* Collected data entries:
★ ★ ★ ★ ★

Lemma held_of_ReleaseAll lm t u : u ≠ t → held_of (ReleaseAll lm t) u = held_of lm u.
Proof.
  intros Hne. unfold ReleaseAll, ReleaseAll_take.
  assert (∀ ks l, held_of (ReleaseAll_drop l t ks) u = held_of l u) as Hd.
  { intros ks. induction ks as [|k ks IH]; intros l; simpl; [done|]. rewrite IH.
    unfold ReleaseAll_one. crush_cases. unfold held_of. by rewrite ReleaseInternal_txn_locks. }
  destruct (txn_locks_ lm !! t) as [ks|]; rewrite Hd; [|done].
  unfold held_of. simpl. by rewrite lookup_delete_ne.
Qed.

Lemma ReleaseAll_inv n lm W t : 0 ≤ n → t ≠ 0 → lock_inv n lm W [] → lock_inv n (ReleaseAll lm t) W [].
Proof.
  intros Hn Ht Hi. unfold ReleaseAll. destruct (ReleaseAll_take lm t) as [l ks] eqn:E.
  apply ReleaseAll_drop_inv; [done..|]. by apply (ReleaseAll_take_inv n lm W [] t l ks).
Qed.

(** A step that ends transaction [t]: it leaves the table and drops its locks. *)
Lemma txn_inv_end n s tm' t :
  0 ≤ n → txn_inv n s → t ≠ 0 →
  txns_ tm' = delete t (txns_ (mgr s)) → lock_mgr_ tm' = ReleaseAll (lock_mgr_ (mgr s)) t →
  next_txn_id_ tm' = next_txn_id_ (mgr s) → txn_inv n (MkTxnSys tm' (blocked s) (imports s)).
Proof.
  intros Hn Hi Ht Etx El Eid. split; cbn [mgr blocked imports].
  - rewrite El. apply ReleaseAll_inv; [done..|]. apply Hi.
  - intros u txn w. rewrite Etx, El. intros [Hne Hu]%lookup_delete_Some HI Hw.
    rewrite held_of_ReleaseAll by done. by eapply ti_held.
  - intros u txn. rewrite Etx. intros [_ Hu]%lookup_delete_Some. by eapply ti_ids.
  - intros u w Hu. destruct (ti_blocked _ _ Hi u w Hu) as [Hz Hm]. split; [done|].
    intros HI txn. rewrite Etx. intros [_ Hu']%lookup_delete_Some. by apply Hm.
  - rewrite Eid. apply Hi.
Qed.

(** A step that leaves locks alone and only touches the read side or the state
    of one transaction. *)
Lemma txn_inv_update n s tm' t txn txn' :
  txn_inv n s → txns_ (mgr s) !! t = Some txn → txns_ tm' = <[t := txn']> (txns_ (mgr s)) →
  write_set txn' = write_set txn → lock_mgr_ tm' = lock_mgr_ (mgr s) →
  next_txn_id_ tm' = next_txn_id_ (mgr s) → (state txn' = ACTIVE ∨ blocked s !! t = None) →
  txn_inv n (MkTxnSys tm' (blocked s) (imports s)).
Proof.
  intros Hi Ht Etx Ew El Eid Hst. split; cbn [mgr blocked imports].
  - rewrite El. apply Hi.
  - intros u x w. rewrite Etx, El. intros [[<- <-]|[Hne Hu]]%lookup_insert_Some.
    + rewrite Ew. by eapply ti_held.
    + by eapply ti_held.
  - intros u x. rewrite Etx. intros [[<- <-]|[Hne Hu]]%lookup_insert_Some; by eapply ti_ids.
  - intros u w Hu. destruct (ti_blocked _ _ Hi u w Hu) as [Hz Hm]. split; [done|].
    intros HI x. rewrite Etx. intros [[<- <-]|[Hne Hu']]%lookup_insert_Some; [|by apply Hm].
    destruct Hst; [done|congruence].
  - rewrite Eid. apply Hi.
Qed.

Lemma Abort_inv n tm B I t : 0 ≤ n → txn_inv n (MkTxnSys tm B I) →
  txn_inv n (MkTxnSys (TM.Abort tm t).1 B I).
Proof.
  intros Hn Hi. unfold TM.Abort, TM.append_sync. destruct (txns_ tm !! t) as [txn|] eqn:Et; [|done].
  destruct (WAL_AppendSync _ _ _ _) as [w st].
  apply (txn_inv_end n (MkTxnSys tm B I) _ t); try done. by eapply (ti_ids _ _ Hi).
Qed.

(** A write whose lock was just recorded for [t]. *)
Lemma write_acquired_inv n tm B I t w :
  0 ≤ n → txn_inv n (MkTxnSys tm B I) → t ≠ 0 → (t ∉ I → may_write tm t) → row_lock w ∈ held_of (lock_mgr_ tm) t →
  txn_inv n (MkTxnSys (TM.write_acquired tm St.OK t w).1 B I).
Proof.
  intros Hn Hi Ht Hm Hh. unfold TM.write_acquired. rewrite St_ok_OK. cbn [negb].
  unfold TM.buffer_write. destruct (txns_ tm !! t) as [txn|] eqn:Et; [case_bool_decide as Hst; cbn [negb fst]|].
  - destruct (log_write_frame tm t w) as (_ & El & Etx & Eid). split; cbn.
    + rewrite El. apply Hi.
    + intros u x w'. rewrite Etx, El.
      intros [[<- <-]|[Hne Hu]]%lookup_insert_Some HI; [|by eapply (ti_held _ _ Hi)].
      cbn. intros [Hw| ->%list_elem_of_singleton]%elem_of_app; [by eapply (ti_held _ _ Hi)|done].
    + intros u x. rewrite Etx.
      intros [[<- <-]|[Hne Hu]]%lookup_insert_Some; by eapply (ti_ids _ _ Hi).
    + intros u w' Hu. destruct (ti_blocked _ _ Hi u w' Hu) as [Hz Hmu]. split; [done|].
      intros HI x. cbn. rewrite Etx.
      intros [[<- <-]|[Hne Hu']]%lookup_insert_Some; [exact Hst|by apply Hmu].
    + rewrite Eid. apply (ti_next _ _ Hi).
  - assert (t ∈ I) as HtI by (destruct (decide (t ∈ I)) as [|HI]; [done|]; by apply (Hm HI) in Et).
    destruct Hi as [Hl Hhe Hid Hb Hnx]. split; cbn in *; try done; [by apply ReleaseAll_inv|].
    intros u x w' Hu HI Hw'. rewrite held_of_ReleaseAll by (by intros ->). by eapply Hhe.
  - apply (txn_inv_end n (MkTxnSys tm B I) _ t); try done. cbn. by rewrite delete_id.
Qed.

(** Locking steps keep the rest of the invariant. *)
Lemma txn_inv_relock n m s l B :
  txn_inv n s → n ≤ m → lock_inv m l (row_lock <$> B) [] →
  (∀ t lk, lk ∈ held_of (lock_mgr_ (mgr s)) t → lk ∈ held_of l t) →
  (∀ t w, B !! t = Some w → t ≠ 0 ∧ (t ∉ imports s → may_write (mgr s) t)) →
  txn_inv m (MkTxnSys (TM.set_locks (mgr s) l) B (imports s)).
Proof.
  intros Hi Hnm Hl Hh HB. split; cbn; auto.
  - intros t txn w Ht HI Hw. apply Hh. by eapply ti_held.
  - intros t txn. apply Hi.
  - pose proof (ti_next _ _ Hi). lia.
Qed.

Lemma held_of_push_elem lm t lk u lk' : lk' ∈ held_of lm u → lk' ∈ held_of (push_held lm t lk) u.
Proof. rewrite held_of_push. case_decide; [subst; set_solver|done]. Qed.

Lemma held_of_push_new lm t lk : lk ∈ held_of (push_held lm t lk) t.
Proof. rewrite held_of_push, decide_True by done. set_solver. Qed.

Lemma Acquire_enter_held lm lk t l r : Acquire_enter lm lk t = (l, r) →
  (∀ u lk', lk' ∈ held_of lm u → lk' ∈ held_of l u) ∧ (r = Some St.OK → lk ∈ held_of l t).
Proof.
  unfold Acquire_enter. destruct (_ =? t); [|destruct (_ =? 0)]; intros [= <- <-];
    (split; [intros u lk' Hl; try by apply held_of_push_elem|]); try done;
    intros _; apply held_of_push_new.
Qed.

Lemma Acquire_wake_held lm lk t l : Acquire_wake lm lk t = (l, Some St.OK) → l = push_held lm t lk.
Proof. unfold Acquire_wake. destruct (_ && _); intros [= <-]; done. Qed.

Lemma Acquire_timeout_held lm lk t l st : Acquire_timeout lm lk t = (l, st) →
  (st = St.OK ∧ l = push_held lm t lk) ∨ (St.ok st = false ∧ ∀ u, held_of l u = held_of lm u).
Proof. unfold Acquire_timeout. destruct (_ && _); intros [= <- <-]; [by left|by right]. Qed.

Lemma blocked_delete (B : gmap Z BufferedWrite) t :
  row_lock <$> delete t B = delete t (row_lock <$> B).
Proof. apply fmap_delete. Qed.

Lemma txn_inv_weaken n m s : n ≤ m → txn_inv n s → txn_inv m s.
Proof.
  intros Hnm [Hl Hh Hi Hb Hn]. split; auto; [|lia]. by eapply lock_inv_weaken.
Qed.

(** The lock was granted to a sleeper: record it and go on with the write. *)
Lemma granted_inv n s t w :
  0 ≤ n → txn_inv n s → blocked s !! t = Some w →
  lock_inv n (push_held (lock_mgr_ (mgr s)) t (row_lock w)) (delete t (row_lock <$> blocked s)) [] →
  txn_inv n (MkTxnSys (TM.write_acquired
    (TM.set_locks (mgr s) (push_held (lock_mgr_ (mgr s)) t (row_lock w))) St.OK t w).1
    (delete t (blocked s)) (imports s)).
Proof.
  intros Hn Hi Hb Hl. destruct (ti_blocked _ _ Hi t w Hb) as [Ht Hm].
  apply write_acquired_inv; try done.
  - eapply (txn_inv_relock n n); [done|lia| | |].
    + by rewrite blocked_delete.
    + intros u lk. apply held_of_push_elem.
    + intros u w' [_ Hu]%lookup_delete_Some. by eapply ti_blocked.
  - apply held_of_push_new.
Qed.
(* ===== verification/ShardRecovery.v ===== *)
(** * A shard across a crash

    The transaction manager of TxnManager.v writes the log that Recovery.v reads:
    every step of the manager is the execution of the record it logs, and a
    shard that crashes at any moment recovers its committed data and its prepared
    transactions. *)
From Stdlib Require Import Strings.Byte.
From stdpp Require Import base gmap sets list strings sorting.
From Stdlib Require Import ZArith Lia.
From S2P Require Import Prelude Status KeyEncoding RocksDB MVCCStore MVCCIterator.
From S2P Require Import LockManager GroupCommit LogFile Wal TxnManager TxnLocks Recovery.
Local Open Scope Z_scope.

(** The part of a transaction the log knows. *)
Definition strip (x : Transaction) : Transaction :=
  MkTransaction (t_txn_id x) (snapshot_ts x) (prepare_commit_ts x) (state x) (write_set x) [] [].

(** The abstract state of a manager: its store and its open transactions. *)
Definition abs {DB} (tm : TxnManager DB) : LogState DB := MkLogState (store_ tm) (strip <$> txns_ tm).

(** A log file without I/O failures. *)
Definition clean (w : WAL) : Prop :=
  io (file w) = [] ∧ failed (file w) = false ∧ stream_open (file w) = true ∧ sync_fd (file w) = true.

Definition unsynced_type (ty : WALRecordType) : Prop := ty = BEGIN ∨ ty = WRITE ∨ ty = DELETE.

Lemma clean_append w t ty p : clean w →
  (WAL_Append w t ty p).2 = St.OK ∧ clean (WAL_Append w t ty p).1.
Proof.
  intros (Hio & Hf & Ho & Hs). unfold WAL_Append, WriteRecord, stream_write, next_io, pop_io. cbn.
  rewrite Hio, Hf, Ho. cbn. unfold clean. cbn. by rewrite Hs.
Qed.

Lemma clean_sync w : clean w → (WAL_Sync w).2 = St.OK ∧ clean (WAL_Sync w).1.
Proof.
  intros (Hio & Hf & Ho & Hs). unfold WAL_Sync, DurableFileSync, next_io, pop_io. rewrite Hio. cbn.
  rewrite Hf, Hs. cbn. by rewrite Ho.
Qed.

Lemma clean_append_sync `{GroupCommit} w t ty p : clean w →
  (WAL_AppendSync w t ty p).2 = St.OK ∧ clean (WAL_AppendSync w t ty p).1.
Proof.
  intros Hc. unfold WAL_AppendSync. destruct (clean_append w t ty p Hc) as [Ha Hc'].
  destruct (WAL_Append w t ty p) as [w' st]. simpl in *. subst st. rewrite St_ok_OK. cbn [negb].
  destruct (clean_sync w' Hc') as [Hs Hc'']. by rewrite QueueSync_flush.
Qed.

(** ** The invariant: the log explains the state *)

Section shard.
Context `{RocksDBLaws DB} `{GroupCommit} (db0 : DB).
Implicit Types (tm : TxnManager DB) (s : TxnSys DB) (rs : list WALRecord).
Lemma nolog_writes T tr : nophase PhLog tr → Forall (writes_only T) tr.
Proof. intros HF. eapply Forall_impl; [exact HF|]. intros e. apply writes_nolog. Qed.

Lemma log_only_impl (T U : CoordinatorLogRecord → Prop) tr : (∀ r, T r → U r) → log_only T tr → log_only U tr.
Proof. intros HTU HF. eapply Forall_impl; [exact HF|]. intros e [He Hw]. split; [done|]. intros rec Hr. auto. Qed.

(** *** Log writes *)

Lemma append_write_inv ty txn sh c tr o :
  path (Coord.AppendCoordinatorRecordWrite ty txn sh c) tr o →
  log_only (record_is ty txn sh) tr ∧ ∀ c' st, o = Some (c', st) → c' = c ∧ ∃ now rec,
    record_is ty txn sh rec ∧ tr = [Ev AClock now; Ev (ALogWrite rec) st].
Proof.
  unfold Coord.AppendCoordinatorRecordWrite.
  assert (∀ now, log_event (record_is ty txn sh) (Ev AClock now)) as Hclock by done.
  intros [[H ->]|(tr1 & tr2 & c1 & now & -> & H1 & H2)]%cm_bind_inv.
  - apply (perform_inv AClock) in H as [[-> _]|(r & -> & _)]; (split; [repeat constructor; done|done]).
  - apply (perform_inv AClock) in H1 as [[_ ?]|(r & -> & [?|?])]; simplify_eq.
    apply (perform_inv (ALogWrite _)) in H2 as [[-> ->]|(st' & -> & Ho)].
    + split; [by repeat constructor|done].
    + split.
      * constructor; [done|]. constructor; [|constructor]. split; [done|].
        intros rec. cbn. case_match; intros; by simplify_eq.
      * intros c' st ->. destruct Ho as [?|?]; simplify_eq. split; [done|].
        eexists _, (MkCoordinatorLogRecord _ _ _ _). split; [|reflexivity]. done.
Qed.

Lemma flush_inv T c tr o : path (Coord.FlushCoordinatorLog c) tr o →
  log_only T tr ∧ ∀ c' st, o = Some (c', st) → c' = c ∧ tr = [Ev ALogFlush st].
Proof.
  intros [[-> ->]|(st' & -> & Ho)]%(perform_inv ALogFlush).
  - split; [constructor|done].
  - split; [by repeat constructor|]. intros c' st ->. by destruct Ho as [?|?]; simplify_eq.
Qed.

★ ★ ★ ★ ★

* WHAT IS EXPECTED: From the entries above, extract only the lines running from the one containing "Ew. by eapply ti_held." through the one containing "destruct (WAL_AppendSync _", inclusive.

* RESPONSE BOX:
    + rewrite Ew. by eapply ti_held.
    + by eapply ti_held.
  - intros u x. rewrite Etx. intros [[<- <-]|[Hne Hu]]%lookup_insert_Some; by eapply ti_ids.
  - intros u w Hu. destruct (ti_blocked _ _ Hi u w Hu) as [Hz Hm]. split; [done|].
    intros HI x. rewrite Etx. intros [[<- <-]|[Hne Hu']]%lookup_insert_Some; [|by apply Hm].
    destruct Hst; [done|congruence].
  - rewrite Eid. apply Hi.
Qed.

Lemma Abort_inv n tm B I t : 0 ≤ n → txn_inv n (MkTxnSys tm B I) →
  txn_inv n (MkTxnSys (TM.Abort tm t).1 B I).
Proof.
  intros Hn Hi. unfold TM.Abort, TM.append_sync. destruct (txns_ tm !! t) as [txn|] eqn:Et; [|done].
  destruct (WAL_AppendSync _ _ _ _) as [w st].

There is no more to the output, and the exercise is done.